## [Listed entries]
(* ===== verification/Prelude.v ===== *)
(** * Evenk: a verification library

    Evenk (src/evenk) is a header-only C++ library for concurrent programming:
    back-off policies, futex wrappers, locks, a condition variable, two
    concurrent queues with iterators, type-erased tasks, threads with affinity
    and a thread pool.  This library models its code and proves it correct.

    ** Parts of the program and where they are

    - backoff.h: [Backoff].  Functors as state machines with 32-bit counters.
    - futex.h: [Futex].  Result decoding; what the kernel does to its queues is
      the documented behaviour, with the kernel's choice in the label.
    - spinlock.h: [Spinlock] (spin_lock, tatas_lock, ticket_lock) and
      [SharedTicket] (shared_ticket_lock, for any half width); with the memory
      orders of the source, [LockOrder] (spin_lock, tatas_lock), [TicketOrder]
      and [SharedOrder].
    - synch.h: [FutexLock] (futex_lock; with memory orders, [FutexOrder]),
      [LockGuard] (lock_guard over any lock), [CondVar] (futex_cond_var with its
      lock), [Posix] (posix_mutex and posix_cond_var over a pthread library that
      is a parameter).
    - bounded_queue.h: [BqSlot] (the slot classes spin, yield, futex, synch),
      [BqRing] (class ring: every operation, the constructor, the destructor),
      [BqClasses] (spsc, spmc, mpsc, mpmc, with plain counters whose fetch_add is
      three accesses), [BqOrder] (the memory orders of its accesses).
    - synch_queue.h: [SynchQueue], over any lock and a condition variable with
      its documented behaviour; [FutexQueue], over futex_lock and futex_cond_var
      (futex_synch, the default_synch of synch.h), down to the system calls.
    - conqueue.h: [Conqueue] (queue_op_status), [QueueIter] (queue_base,
      queue_wrapper, the two handles and the two iterators) and [QueueStream]
      (the iterators of several threads over one concurrent queue).
    - task.h: [Task].  basic.h and thread.h: [Basic].
    - thread_pool.h: [ThreadPool], with the queue as a sequential object, and
      [PoolQueue], over a concurrent queue whose operations interleave, both for
      any task type; [PoolTask], with the task class of task.h.
    - tests: [LockTests] (lock-bench.cc and shared-lock-test.cc over any lock) and
      [QueueBench] (queue-bench.cc over any concurrent queue).

    ** How the code is modelled

    Concurrent code is a pool of threads over a shared state (section "Thread
    pools" below): a program counter stands between two accesses to shared
    memory, its arguments are the local variables, and [pool_exec] lets one
    thread take one step.  The label of a step names the thread and resolves
    what the source leaves open: the operation a client calls, what a back-off
    returns, whom the kernel wakes, whether a compare-exchange fails or a
    sleeper wakes without reason, whether an assignment throws.  All step
    functions are executable.  Unsigned words are integers followed by [wrap];
    history variables, which no step reads and which are marked in each file,
    let statements speak of unbounded tickets.  Sequential code is functions
    returning [result]: a value, an exception, undefined behaviour or a call
    that does not return.

    Memory is sequentially consistent unless a file says otherwise.  [Memory] is
    the memory of the C++ standard as far as the locks need it: a location is the
    list of its stores, a thread has a view of what it must have seen, a load may
    return any store the view allows, and stores carry the views of the release
    sequences they are part of, which changed in C++20.  The locks over it are
    instances of the same interface.  The ring stays sequentially consistent,
    and [BqOrder] adds a clock to every thread, token and mutex, which tells the
    accesses to values that happen before from those that only came before.

    Components meet at interfaces: [Slot] and [SlotLaws] between the ring and
    its slots, with [SlotWake] for sleeping and [SlotBound] for the number of
    steps; [Lock] and [LockLaws] between the
    locks and their users, [LockUser] for components that have a lock as a
    member (the guard and synch_queue are proved for every lock with the laws);
    [MemoryLock] and [OrderedLock] for what a lock promises to data; [SlotOrder],
    [ReleaseSlot] and [AcquireSlot] for the orders of a slot class;
    [Queue] and [QueueLaws] between queues and iterators; [SharedQueue],
    [SharedQueueLaws], [QueueProgress] and [QueueAssigns] ([SharedQueue]) between
    a concurrent queue and the thread pool, the iterators of several threads or
    queue-bench, with synch_queue over any lock and in its default configuration as instances.

    ** What is proved

    - The ring: the history of every run is a run of the channel specification
      of [BqChannel] (ring_refines_channel), through the ticket machine of
      [BqTickets] and the simulation of [BqRefine]; first-in first-out delivery,
      exactly once ([BqTrace]); capacity, conservation, closing,
      exclusive access to the values, blocking only when due ([BqTheorems]); what
      each slot and its token hold ([BqCalls]); no lost wake-up and no deadlock in any slot class ([BqWake]);
      termination of an undisturbed operation and the round trip, for every slot
      class ([BqProgress]).  [BqDefects] has the behaviours that contradict the intent
      of the source; [BqExamples] concrete runs.
    - The ring and memory orders: the accesses to a value are in order as long as
      nobody got at its slot with a relaxed load, and would always be if wait
      acquired; reads of the closing position are in order ([BqOrdered]).  As
      written, every slot class has runs in which they race ([BqRaces]).
    - The locks: mutual exclusion of every lock class; first come first served
      for the ticket lock; no lost hand-over; no lost wake-up for futex_lock,
      also with threads moved to it by the condition variable; what the
      notifications promise.  The guard owns the lock when it says so.
    - The locks and memory orders: whoever enters knows of all accesses to the
      data by those inside before ([OrderTheorems]), a writer of the shared lock
      of all accesses and a reader of all writes ([SharedOrder]).  With the
      release sequences of C++20 futex_lock does not promise it ([FutexOrder]).
    - The ring classes with plain counters reach the states of the atomic one and
      no others, under the use their names ask for ([BqClasses]); with two
      producers a plain counter gives out a ticket twice.
    - synch_queue: linearizability against a sequential queue, exclusive access
      to its members, no lost wake-up but for pops that throw ([SqExamples] shows
      what such a pop does).
    - synch_queue over futex_synch: a forward simulation ([FqRefine], [FqSim])
      shows that it refines the queue over a mutex and a condition variable with
      their documented behaviour; so it is linearizable, and when no thread can
      go on, nobody sleeps on the lock and the sleepers in wait_pop have an open
      and empty queue ([FqTheorems]; runs in [FqExamples]).
    - Iterators: what is written is what is visited; with several threads and a
      concurrent queue, exactly once and in order, and a reader that finds the
      end knows that all is visited ([QueueStream]; a run in [QsExamples]).
    - Tasks: a task is a box for its target wherever the target is stored; what
      is undefined is a move from an empty task and the release of a block to
      another allocator than its own.  A block of the heap has one owner, or was
      left by a constructor that threw.  Move assignment and swap never return.
    - Thread pool, whatever the move assignment of its tasks does: the tasks
      accepted are those run, taken or queued, each once; wait completes the work,
      shutdown happens once, a closed pool drains; destroying it is safe after a
      wait, and ends the program if neither stop nor wait was called.  A task
      that throws, or whose move assignment does not return, ends the program.
      Over a concurrent queue it is simulated by the pool over a sequential one,
      so the same holds, and it stops only when nothing is left to do
      ([PoolQueue]; a run over futex_synch in [PqExamples]).  With the task class
      of task.h the pool ends the program at its first task ([PoolTask]).
    - The test programs: lock-bench counts every increment and shared-lock-test
      passes, in every run ([LockTests]); queue-bench stops only at its end, with
      the right total ([QueueBench]; a run in [QbExamples]).
    - Affinity: what the getter returns after the setter.
    - Back-off policies: their waits and flags in closed form.

    ** Bounds, windows and fuel

    - The theorems on the ring are about runs that stay [within] a window
      ([BqRefine]): a thread in a waiting loop is less than [2^32] tickets from
      the ticket of its slot and less than [2^31] from the closing position, so
      that no comparison of words is fooled, and head_ does not come full circle
      inside one try_pop; at most one call of close; no try_push, which corrupts
      the counters ([BqDefects]).  The sizes are [2^4] to [2^31].
    - The ticket locks are covered with up to [2^16] (or [2^h]) threads while the
      words do not come full circle inside one try method; the theorem
      ticket_try_lock_aba shows what happens otherwise.  With memory orders the
      words must not come full circle either between the store of head_ a thread
      knew of when it took its ticket and the ticket.
    - [deadlock_only_when_due] and the notifications need at most [2^31 - 1]
      threads, the number a wake can rouse.  The queue over futex_synch is covered
      with that many threads, and while fewer than [2^32] notifications pass
      between the read of a waiter and its system call ([FutexQueue.window]).
    - Fuel: [destroy_from], [cpu_fill] and [cpu_read] get as much as their loops
      can need (the size of the ring, CPU_SETSIZE); [visit] and [task_assign]
      have it as an argument, and their theorems say what happens with enough of
      it, or with any amount.  The pause loops of [Backoff] get one more than
      their count, which cpu_pause_count shows to be enough.

    ** Not modelled

    - The memory orders of futex_cond_var and of the flags and counters of the
      thread pool; loads of old values in the ring, whose clocks follow the order
      of the run; the placement of fields on cache lines.
    - Allocation failure in the ring, and construction and destruction of values
      other than the order of the destructors of the slots.
    - Locks whose lock method throws as members of synch_queue and of the guard
      (posix_mutex has its own theorem); values that throw in the iterators over
      a concurrent queue; tasks whose move assignment throws (that of task.h is
      noexcept) and targets that throw when they are moved; the destruction of a
      pool over a concurrent queue.
    - begin and cbegin of the queue handles and the const operators of the output
      iterator, which do not compile; std_synch and posix_synch, which name
      classes of the standard library and the wrappers of [Posix]; std::swap of
      plain members and native_handle.
    - The condition variable with more than one lock (the source terminates).
    - std::thread, the pthread library, the allocator and the kernel, which are
      parameters or documented behaviour; the test programs that print what fixed
      calls return (task-test, thread-test, thread_pool-test). *)

From stdpp Require Import functions.
From stdpp Require Export prelude list.
From Stdlib Require Export ZArith Lia.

## [Exercise details]
Each line above with the string "plain" in it should be located and copied.

## [Written solution]
      [BqClasses] (spsc, spmc, mpsc, mpmc, with plain counters whose fetch_add is
    - The ring classes with plain counters reach the states of the atomic one and
      producers a plain counter gives out a ticket twice.
      plain members and native_handle.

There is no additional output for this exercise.